Complaint Filed:                   10-27-22

Hearing Date:            8-3-23

Discovery C/O:                     None

Calendar No.:            7

Discover Motion C/O:          None

POS:                           OK

Trial Date:                             None

SUBJECT:                 DEMURRER TO FIRST AMENDED ANSWER

MOVING PARTY:   Plaintiff nZania, LLC

RESP. PARTY:         Defendants Jeffrey H. Kapor and Buchalter, a Professional Corporation

 

TENTATIVE RULING

Plaintiff nZania, LLC’s Demurrer to the First Amended Answer is SUSTAINED WITHOUT LEAVE as to the 9th affirmative defense for lack of deception, SUSTAINED with 10 days leave as to the 11th affirmative defense for estoppel and OVERRULED as to the 1st affirmative defense for failure to state a cause of action, 2nd affirmative defense for laches, 3rd affirmative defense (proximate cause-other persons), 7th affirmative defense (proximate cause-plaintiff), 8th affirmative defense (intervening and superseding cause) and 10th affirmative defense for waiver.  Defendants’ RJN is granted. 

 

9th affirmative defense for lack of deception—sustained without leave to amend. WITHOUT LEAVE : The 9th affirmative defense denies that the alleged misrepresentation/concealment was deceptive or fraudulent.  The 9th affirmative defense is not an affirmative defense, because it does not raise new matter and only denies an essential allegation of Plaintiff’s fraud claim.  See State Farm Mut. Auto. Ins.
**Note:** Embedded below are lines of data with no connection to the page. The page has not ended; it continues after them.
(** The transaction, the branch id and whether the branch existed. *)
Definition tms_btid_addupd (malloc_ok : bool) (t : tmlog) (rmid btid rmstatus rmerrorcode rmreason : Z)
    : option (tmlog * Z * bool) :=
  let found := if btid =? EXFAIL then None else tms_btid_find t rmid btid in
  match found with
  | Some _ =>
      if rmstatus =? XA_RM_STATUS_NULL then Some (t, btid, true)
      else Some (with_tl' t (set_branches (tl t)
             (map (set_status rmid btid rmstatus rmerrorcode rmreason) (branches (tl t)))), btid, true)
  | None =>
      let '(t, btid) := if btid =? EXFAIL then tms_btid_gettid t rmid else (t, btid) in
      t ← tms_btid_add malloc_ok t rmid btid rmstatus rmerrorcode rmreason;
      Some (t, btid, false)
  end.

(** ** Records and their text *)

Inductive log_rec :=
  | RInfo (tmrmid tmnodeid tmsrvid txtout : Z)
  | RLine (l : log_line).

Definition LOG_COMMAND_STAGE_C : Z := 83.   (* S *)
Definition LOG_COMMAND_I : Z := 73.
Definition LOG_COMMAND_J : Z := 74.
Definition LOG_COMMAND_RMSTAT_C : Z := 82.  (* R *)
Definition LOG_VERSION_1 : Z := 1.
Definition LOG_VERSION_2 : Z := 2.
Definition LOG_RS_SEP : Z := 59.
Definition LOG_MAX : nat := 1024.
Definition COLON : Z := 58.
Definition NL : Z := 10.
Definition CR : Z := 13.

(** What a C string holds of these bytes. *)
Fixpoint c_string (s : list Z) : list Z :=
  match s with c :: s => if c =? 0 then [] else c :: c_string s | [] => [] end.

Definition command (r : log_rec) : Z :=
  match r with
  | RInfo _ _ _ _ => LOG_COMMAND_J
  | RLine (LOG_COMMAND_STAGE _) => LOG_COMMAND_STAGE_C
  | RLine (LOG_COMMAND_RMSTAT _ _ _ _ _) => LOG_COMMAND_RMSTAT_C
  end.

(** [tms_log_info], [tms_log_stage], [tms_log_rmstatus]: the formats.  The ids
    of the information are printed as [%hd]. *)
Definition payload (r : log_rec) : list Z :=
  match r with
  | RInfo tmrmid tmnodeid tmsrvid txtout =>
      fmt_d (i16 tmrmid) ++ COLON :: fmt_d (i16 tmnodeid) ++ COLON :: fmt_d (i16 tmsrvid) ++ COLON :: fmt_d txtout ++ [COLON]
  | RLine (LOG_COMMAND_STAGE stage) => fmt_d stage
  | RLine (LOG_COMMAND_RMSTAT rmid status err reason btid) =>
      fmt_d rmid ++ COLON :: status :: COLON :: fmt_d err ++ COLON :: fmt_d reason ++ COLON :: fmt_d btid
  end.

Definition msg2 (tstamp : Z) (r : log_rec) : list Z :=
  take LOG_MAX (fmt_d tstamp ++ COLON :: command r :: COLON :: c_string (take LOG_MAX (payload r))).

(** The bytes [tms_log_write_line] appends. *)
Definition log_text (version tstamp : Z) (r : log_rec) : list Z :=
  let m := msg2 tstamp r in
  if version =? LOG_VERSION_1 then m ++ [NL]
  else m ++ LOG_RS_SEP :: fmt_08lx (ndrx_Crc32_ComputeBuf 0 m) ++ [NL].

(** ** Parsing a record *)

(** [TOKEN_READ] *)
Definition TOKEN_READ (s : list Z) : option (list Z * list Z) := strtok COLON s.

Definition tms_parse_info (version : Z) (buf : list Z) (t : tmlog) : option tmlog :=
  a ← TOKEN_READ buf;
  b ← TOKEN_READ a.2;
  c ← TOKEN_READ b.2;
  d ← TOKEN_READ c.2;
  e ← TOKEN_READ d.2;
  f ← TOKEN_READ e.2;
  Some (set_info t version (strtoull a.1) (atol f.1)).

Definition in_abort_range (stage : Z) : bool :=
  (XA_TX_STAGE_ABORTING <=? stage) && (stage <=? XA_TX_STAGE_ABFORGOT_HEU).

(** A transaction that was aborting is never taken for anything else. *)
Definition next_stage (old new : Z) : Z :=
  if in_abort_range old then (if in_abort_range new then new else old) else new.

Definition tms_parse_stage (buf : list Z) (t : tmlog) : option tmlog :=
  a ← TOKEN_READ buf;
  let t := set_update t (atol a.1) in
  b ← TOKEN_READ a.2;
  c ← TOKEN_READ b.2;
  Some (with_tl' t (set_stage (tl t) (next_stage (txstage (tl t)) (i16 (atoi c.1))))).

Definition NDRX_MAX_RMS : Z := 32.

Definition tms_parse_rmstatus (malloc_ok : bool) (buf : list Z) (t : tmlog) : option tmlog :=
  a ← TOKEN_READ buf;
  let t := set_update t (atol a.1) in
  b ← TOKEN_READ a.2;
  c ← TOKEN_READ b.2;
  let rmid := atoi c.1 in
  if (rmid <? 1) || (NDRX_MAX_RMS <? rmid) then None
  else
    d ← TOKEN_READ c.2;
    e ← TOKEN_READ d.2;
    f ← TOKEN_READ e.2;
    let btid := match TOKEN_READ f.2 with Some g => atol g.1 | None => 0 end in
    r ← tms_btid_addupd malloc_ok t rmid btid (hd 0 d.1) (atoi e.1) (i16 (atoi f.1));
    Some r.1.1.

(** ** Loading a file *)

(** [fgets] into a buffer of 1024 bytes. *)
Fixpoint fgets_take (n : nat) (f : list Z) : list Z * list Z :=
  match n, f with
  | S n, c :: f => if c =? NL then ([c], f) else let r := fgets_take n f in (c :: r.1, r.2)
  | _, _ => ([], f)
  end.

Definition fgets (f : list Z) : option (list Z * list Z) :=
  match f with [] => None | _ => Some (fgets_take 1023 f) end.

Record load_st := {
  ld_t : tmlog; infos_ok : bool; got_term_last : bool; missing_term_in_file : bool
}.

Inductive load_step := LCont (s : load_st) | LErr (do_housekeep : bool).

(** [1 < len && c == buf[len-1]]: the last byte cut off. *)
Definition chomp (c : Z) (buf : list Z) : option (list Z) :=
  if (1 <? zlen buf) && (List.last buf 0 =? c) then Some (removelast buf) else None.

Definition parse_record (malloc_ok : bool) (cmd : Z) (buf : list Z) (s : load_st) : load_step :=
  let ok r infos :=
    match r with
    | Some t => LCont {| ld_t := t; infos_ok := infos; got_term_last := got_term_last s;
                         missing_term_in_file := missing_term_in_file s |}
    | None => LErr false
    end in
  if (cmd =? LOG_COMMAND_I) || (cmd =? LOG_COMMAND_J) then
    if infos_ok s then LErr true
    else ok (tms_parse_info (cmd - LOG_COMMAND_I + 1) buf (ld_t s)) true
  else if cmd =? LOG_COMMAND_STAGE_C then
    if infos_ok s then ok (tms_parse_stage buf (ld_t s)) true else LErr true
  else if cmd =? LOG_COMMAND_RMSTAT_C then
    if infos_ok s then ok (tms_parse_rmstatus malloc_ok buf (ld_t s)) true else LErr true
  else LCont s.

(** A terminated line without its terminator: from version 2 on the checksum
    has to be right, other lines are passed over. *)
Definition load_record (malloc_ok : bool) (s : load_st) (buf : list Z) : load_step :=
  match split_at_char COLON buf with
  | None => LErr false
  | Some (_, p) =>
      let cmd := hd 0 p in
      if (negb (infos_ok s) && (cmd =? LOG_COMMAND_J)) || (LOG_VERSION_1 <? log_version (ld_t s)) then
        match split_at_char LOG_RS_SEP buf with
        | None => LCont s
        | Some (b, rs) =>
            if ndrx_Crc32_ComputeBuf 0 b =? default 0 (sscanf_lx rs)
            then parse_record malloc_ok cmd b s
            else LCont s
        end
      else parse_record malloc_ok cmd buf s
  end.

Definition load_line (malloc_ok : bool) (s : load_st) (raw : list Z) : load_step :=
  let buf := c_string raw in
  let nl := chomp NL buf in
  let buf := default buf nl in
  let buf := default buf (chomp CR buf) in
  let term := bool_decide (is_Some nl) in
  let s := {| ld_t := ld_t s; infos_ok := infos_ok s; got_term_last := term;
              missing_term_in_file := missing_term_in_file s || negb term |} in
  if negb term then LCont s else load_record malloc_ok s buf.

Fixpoint load_loop (fuel : nat) (malloc_ok : bool) (f : list Z) (s : load_st) : option load_step :=
  match fuel with
  | O => None
  | S fuel =>
      match fgets f with
      | None => Some (LCont s)
      | Some (line, rest) =>
          match load_line malloc_ok s line with
          | LCont s => load_loop fuel malloc_ok rest s
          | LErr hk => Some (LErr hk)
          end
      end
  end.

(** The freshly allocated entry. *)
Definition empty_log : tmlog :=
  {| tl := {| txstage := XA_TX_STAGE_ACTIVE; branches := []; f_open := true; is_background := false |};
     tidcounter := fun _ => 0; log_version := 0; t_start := 0; t_update := 0; txtout := 0 |}.

(** What the system answers while a file is loaded. *)
Record load_env := {
  calloc_ok : bool;   (* memory for the entry *)
  name_ok : bool;     (* file name and transaction id fit their fields *)
  setseq_ok : bool;   (* tms_log_setseq *)
  open_ok : bool; fseek_ok : bool;
  malloc_ok : bool;   (* memory for the branches *)
  feof_ok : bool;     (* the end of the file was read *)
  term_ok : bool      (* the last line could be terminated *)
}.

Section Load.

Context {E : Type}.
Variable write_line : E -> log_line -> E * bool.
Variable fsync : log_sync E.
Variable checkpointseq : E -> E * bool.

(** Failure with [housekeepable], or the loaded transaction and the file. *)
Inductive load_out :=
  | LoadFail (housekeepable : bool)
  | LoadOk (s : st E) (t : tmlog) (file : list Z).

(** The background thread goes on with the transaction; what was not decided
    is aborted. *)
Definition resume (e : E) (x : atmi_xa_log_t) : st E :=
  let s := {| s_env := e; s_trace := []; s_tl := set_background x |} in
  if (txstage x =? XA_TX_STAGE_PREPARING) || (txstage x =? XA_TX_STAGE_ACTIVE)
  then (tms_log_stage write_line fsync checkpointseq s XA_TX_STAGE_ABORTING true).1 else s.

(** Behind the loop over the lines. *)
Definition load_finish (le : load_env) (e : E) (f : list Z) (s : load_st) : load_out :=
  if negb (feof_ok le) then LoadFail false
  else if negb (infos_ok s) then LoadFail true
  else if missing_term_in_file s && got_term_last s then LoadFail false
  else if missing_term_in_file s && negb (term_ok le) then LoadFail false
  else
    let f := if missing_term_in_file s then f ++ [NL] else f in
    let st1 := resume e (tl (ld_t s)) in
    LoadOk st1 (with_tl' (ld_t s) (s_tl st1)) f.

Definition tms_load_logfile (le : load_env) (e : E) (f : list Z) : option load_out :=
  if negb (calloc_ok le && name_ok le && setseq_ok le && open_ok le && fseek_ok le) then Some (LoadFail false)
  else
    r ← load_loop (S (length f)) (malloc_ok le) f
          {| ld_t := empty_log; infos_ok := false; got_term_last := false; missing_term_in_file := false |};
    Some (match r with
          | LErr hk => LoadFail hk
          | LCont s => load_finish le e f s
          end).

End Load.

(** ** What a log says *)

(** The effect of a record on the entry. *)
Definition apply_rec (t : tmlog) (x : Z * log_rec) : tmlog :=
  match x.2 with
  | RInfo _ _ _ tout => set_info t LOG_VERSION_2 (u64 x.1) tout
  | RLine (LOG_COMMAND_STAGE stage) =>
      let t := set_update t x.1 in with_tl' t (set_stage (tl t) (next_stage (txstage (tl t)) stage))
  | RLine (LOG_COMMAND_RMSTAT rmid status err reason btid) =>
      match tms_btid_addupd true (set_update t x.1) rmid btid status err reason with
      | Some r => r.1.1
      | None => t
      end
  end.

Definition replay (l : list (Z * log_rec)) : tmlog := fold_left apply_rec l empty_log.

Definition file_of (l : list (Z * log_rec)) : list Z := concat (map (fun x => log_text LOG_VERSION_2 x.1 x.2) l).

(** Records as the server writes them: values of their C types, a status that
    is a visible character other than the separators. *)
Definition in_short (z : Z) : Prop := -32768 <= z < 32768.
(* ===== verification/TmCrash.v ===== *)
(** * Crashes and recovery

    The transaction manager across crashes: the driver runs, the process dies
    at some point of its run, what the disk kept of the log file is loaded
    again and the driver goes on.  The driver ([TmDrive]) and the log file
    ([TmLog]) are put together here. *)

From stdpp Require Import prelude.
From S2P Require Import Prelude CText Crc32 XaStates TmDrive TmLog.

(** ** What the disk keeps

    A line that was written is on disk for certain once a synchronisation of
    the file succeeded behind it.  Other lines, also those whose write was
    reported as failed, may or may not be there.  [disk]: the setting asks for
    FSYNC or FDATASYNC; without, nothing is certain. *)

Definition synced (a : list event) : bool :=
  existsb (fun ev => match ev with EvSync true => true | _ => false end) a.

(** The lines written in a run, and which of them are certain. *)
Fixpoint writes (disk : bool) (a : list event) : list (log_line * bool) :=
  match a with
  | [] => []
  | EvWrite l ok :: a => (l, disk && ok && synced a) :: writes disk a
  | _ :: a => writes disk a
  end.

Inductive survive : list (log_line * bool) -> list log_line -> Prop :=
  | survive_nil : survive [] []
  | survive_keep l must ws sv : survive ws sv -> survive ((l, must) :: ws) (l :: sv)
  | survive_lose l ws sv : survive ws sv -> survive ((l, false) :: ws) sv.

(** ** The stage a log tells *)

Definition line_stage (n : Z) (l : log_line) : Z :=
  match l with LOG_COMMAND_STAGE m => next_stage n m | LOG_COMMAND_RMSTAT _ _ _ _ _ => n end.

Definition stage_after (n : Z) (sv : list log_line) : Z := fold_left line_stage sv n.

Lemma btid_add_tl mok t r b st e rs t' : tms_btid_add mok t r b st e rs = Some t' ->
  txstage (tl t') = txstage (tl t) /\ f_open (tl t') = f_open (tl t).
Proof. unfold tms_btid_add. intros H. repeat case_match; by simplify_eq. Qed.

Lemma addupd_tl mok t r b st e rs y : tms_btid_addupd mok t r b st e rs = Some y ->
  txstage (tl y.1.1) = txstage (tl t) /\ f_open (tl y.1.1) = f_open (tl t).
Proof.
  unfold tms_btid_addupd. intros H. repeat case_match; simplify_eq; try done;
    apply bind_Some_inv in H as (t' & Ha%btid_add_tl & [= <-]); unfold tms_btid_gettid in *; by simplify_eq.
Qed.

Lemma apply_line_stage t ts l : txstage (tl (apply_rec t (ts, RLine l))) = line_stage (txstage (tl t)) l.
Proof.
  destruct l as [n|r st e rs b]; [done|]. unfold apply_rec. cbn [fst snd].
  destruct (tms_btid_addupd _ _ _ _ _ _ _) as [y|] eqn:Hy; [|done]. by apply addupd_tl in Hy as [Hy _].
Qed.

Lemma apply_open t x : f_open (tl (apply_rec t x)) = f_open (tl t).
Proof.
  destruct x as [ts [|[n|r st e rs b]]]; [done..|]. unfold apply_rec. cbn [fst snd].
  destruct (tms_btid_addupd _ _ _ _ _ _ _) as [y|] eqn:Hy; [|done]. by apply addupd_tl in Hy as [_ Hy].
Qed.
Definition tm_tmprepare (x : option (list Z * Z)) (sv : server) : server * outcome := tm_branch XA_OP_PREPARE x sv.
Definition tm_tmcommit (x : option (list Z * Z)) (sv : server) : server * outcome := tm_branch XA_OP_COMMIT x sv.
Definition tm_tmabort (x : option (list Z * Z)) (sv : server) : server * outcome := tm_branch XA_OP_ROLLBACK x sv.
Definition tm_tmforget (x : option (list Z * Z)) (sv : server) : server * outcome := tm_branch XA_OP_FORGET x sv.

Definition local_op (cmd : Z) : option Z :=
  if cmd =? ATMI_XA_COMMITLOCAL then Some XA_OP_COMMIT
  else if cmd =? ATMI_XA_ABORTLOCAL then Some XA_OP_ROLLBACK
  else if cmd =? ATMI_XA_FORGETLOCAL then Some XA_OP_FORGET else None.

(** One id of an operator's local command.  [reply_ok]: the reply could be
    filled and sent.  The answer has the [tperrno] of the call. *)
Definition tm_proclocal_single (cmd : Z) (x : list Z) (flags : Z) (reply_ok : bool) (sv : server) : server * outcome :=
  match local_op cmd with
  | None => (sv, Ret EXFAIL 0)
  | Some op =>
      let '(sv, (ret, tperr)) := direct op (LocalXid x) sv in
      (sv, if negb (Z.land flags TMFLAGS_NOCON =? 0) then Ret ret tperr
           else if reply_ok then Ret EXSUCCEED tperr else Ret EXFAIL tperr)
  end.

(** [load_ok], [chg_ok]: the reply fields could be set.  What fails is rolled
    back at the own resource manager; an entry that was made stays. *)
Definition tm_tpbegin (dflt_timeout : Z) (tid : Z) (xid : list Z) (rmid : Z)
    (tmflags txtout : option Z) (tstamp : Z) (load_ok chg_ok : bool) (sv : server) : option (server * outcome) :=
  match tmflags with
  | None => Some (sv, Ret EXFAIL 0)
  | Some tmflags =>
      let txtout := match txtout with Some t => if 0 >=? t then dflt_timeout else t | None => dflt_timeout end in
      let rollback sv btid err :=
        let r := direct XA_OP_ROLLBACK (BranchXid xid btid) sv in Some (r.1, Ret r.2.1 err) in
      if negb load_ok then rollback sv EXFAIL TPETRAN
      else
        match tms_log_start tid xid rmid txtout tmflags tstamp sv with
        | None => None
        | Some (sv, ok, btid) =>
            if negb ok then rollback sv btid TPETRAN
            else if negb chg_ok then rollback sv btid TPESYSTEM
            else Some (sv, Ret EXSUCCEED 0)
        end
  end.

(** The answer, the branch id and the flags of the reply. *)
Definition tm_tmregister (tid : Z) (callerrm : option Z) (xid : option (list Z)) (btid : Z + bool) (tmflags : option Z)
    (chg_btid_ok chg_flags_ok : bool) (sv : server) : option (server * outcome * Z * Z) :=
  match callerrm, xid, tmflags with
  | Some callerrm, Some xid, Some tmflags =>
      match btid with
      | inr false => Some (sv, Ret EXFAIL TPESYSTEM, EXFAIL, tmflags)
      | _ =>
          let present := match btid with inl _ => true | inr _ => false end in
          let btid := match btid with inl b => b | inr _ => EXFAIL end in
          match tms_log_addrm tid xid callerrm btid tmflags sv with
          | None => None
          | Some (sv, false, _, btid) => Some (sv, Ret EXFAIL TPESYSTEM, btid, tmflags)
          | Some (sv, true, known, btid) =>
              let tmflags := if known then Z.lor tmflags TMFLAGS_RMIDKNOWN else tmflags in
              if (negb present && negb chg_btid_ok) || negb chg_flags_ok
              then Some (sv, Ret EXFAIL TPESYSTEM, btid, tmflags)
              else Some (sv, Ret EXSUCCEED 0, btid, tmflags)
          end
      end
  | _, _, _ => Some (sv, Ret EXFAIL TPESYSTEM, EXFAIL, 0)
  end.

Definition tm_rmstatus (tid : Z) (callerrm : option Z) (xid : option (list Z)) (btid rmstatus : option Z)
    (chg_ok : bool) (sv : server) : option (server * outcome) :=
  match callerrm, xid, btid, rmstatus with
  | Some callerrm, Some xid, Some btid, Some rmstatus =>
      match tms_log_chrmstat tid xid callerrm btid rmstatus sv with
      | Some (sv, Ret ret err) =>
          if negb (ret =? EXSUCCEED) then Some (sv, Ret EXFAIL err)
          else if chg_ok then Some (sv, Ret EXSUCCEED 0) else Some (sv, Ret EXFAIL TPESYSTEM)
      | r => r
      end
  | _, _, _, _ => Some (sv, Ret EXFAIL TPESYSTEM)
  end.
Co., supra, 228 Cal.App.3d at 725.

 

 11th affirmative defense for estoppel – sustained with leave to amend: “Four elements must ordinarily be proved to establish an equitable estoppel: (1) The party to be estopped must know the facts; (2) he must intend that his conduct shall be acted upon, or must so act that the party asserting the estoppel had the right to believe that it was so intended; (3) the party asserting the estoppel must be ignorant of the true state of facts; and (4) he must rely upon the conduct to his injury.”  Migliore v. Mid-Century Ins. Co. (2002) 97 Cal.App.4th 592, 606.  Defendant fails to sufficient allege estoppel by Plaintiff based on Plaintiff’s affirmative decision not to name Defendants in the action filed against BB Dakota and omitting all references to Defendants’ alleged role in the wrongdoing.  See FAA, ¶11.  Defendant alleges that it relied on Plaintiff’s decision not to name Defendants in the BB Dakota action or earlier than 10-27-22.  Id. at ¶11.  Defendant, however, fails to allege that Plaintiff intended for Defendants to rely on its decision not to name them, or that Defendants had the right to believe that Plaintiff intended for Defendants to rely on Plaintiff’s decision. 

 

All remaining affirmative defenses are sufficiently alleged and cannot be adjudicated as a matter of law at this stage.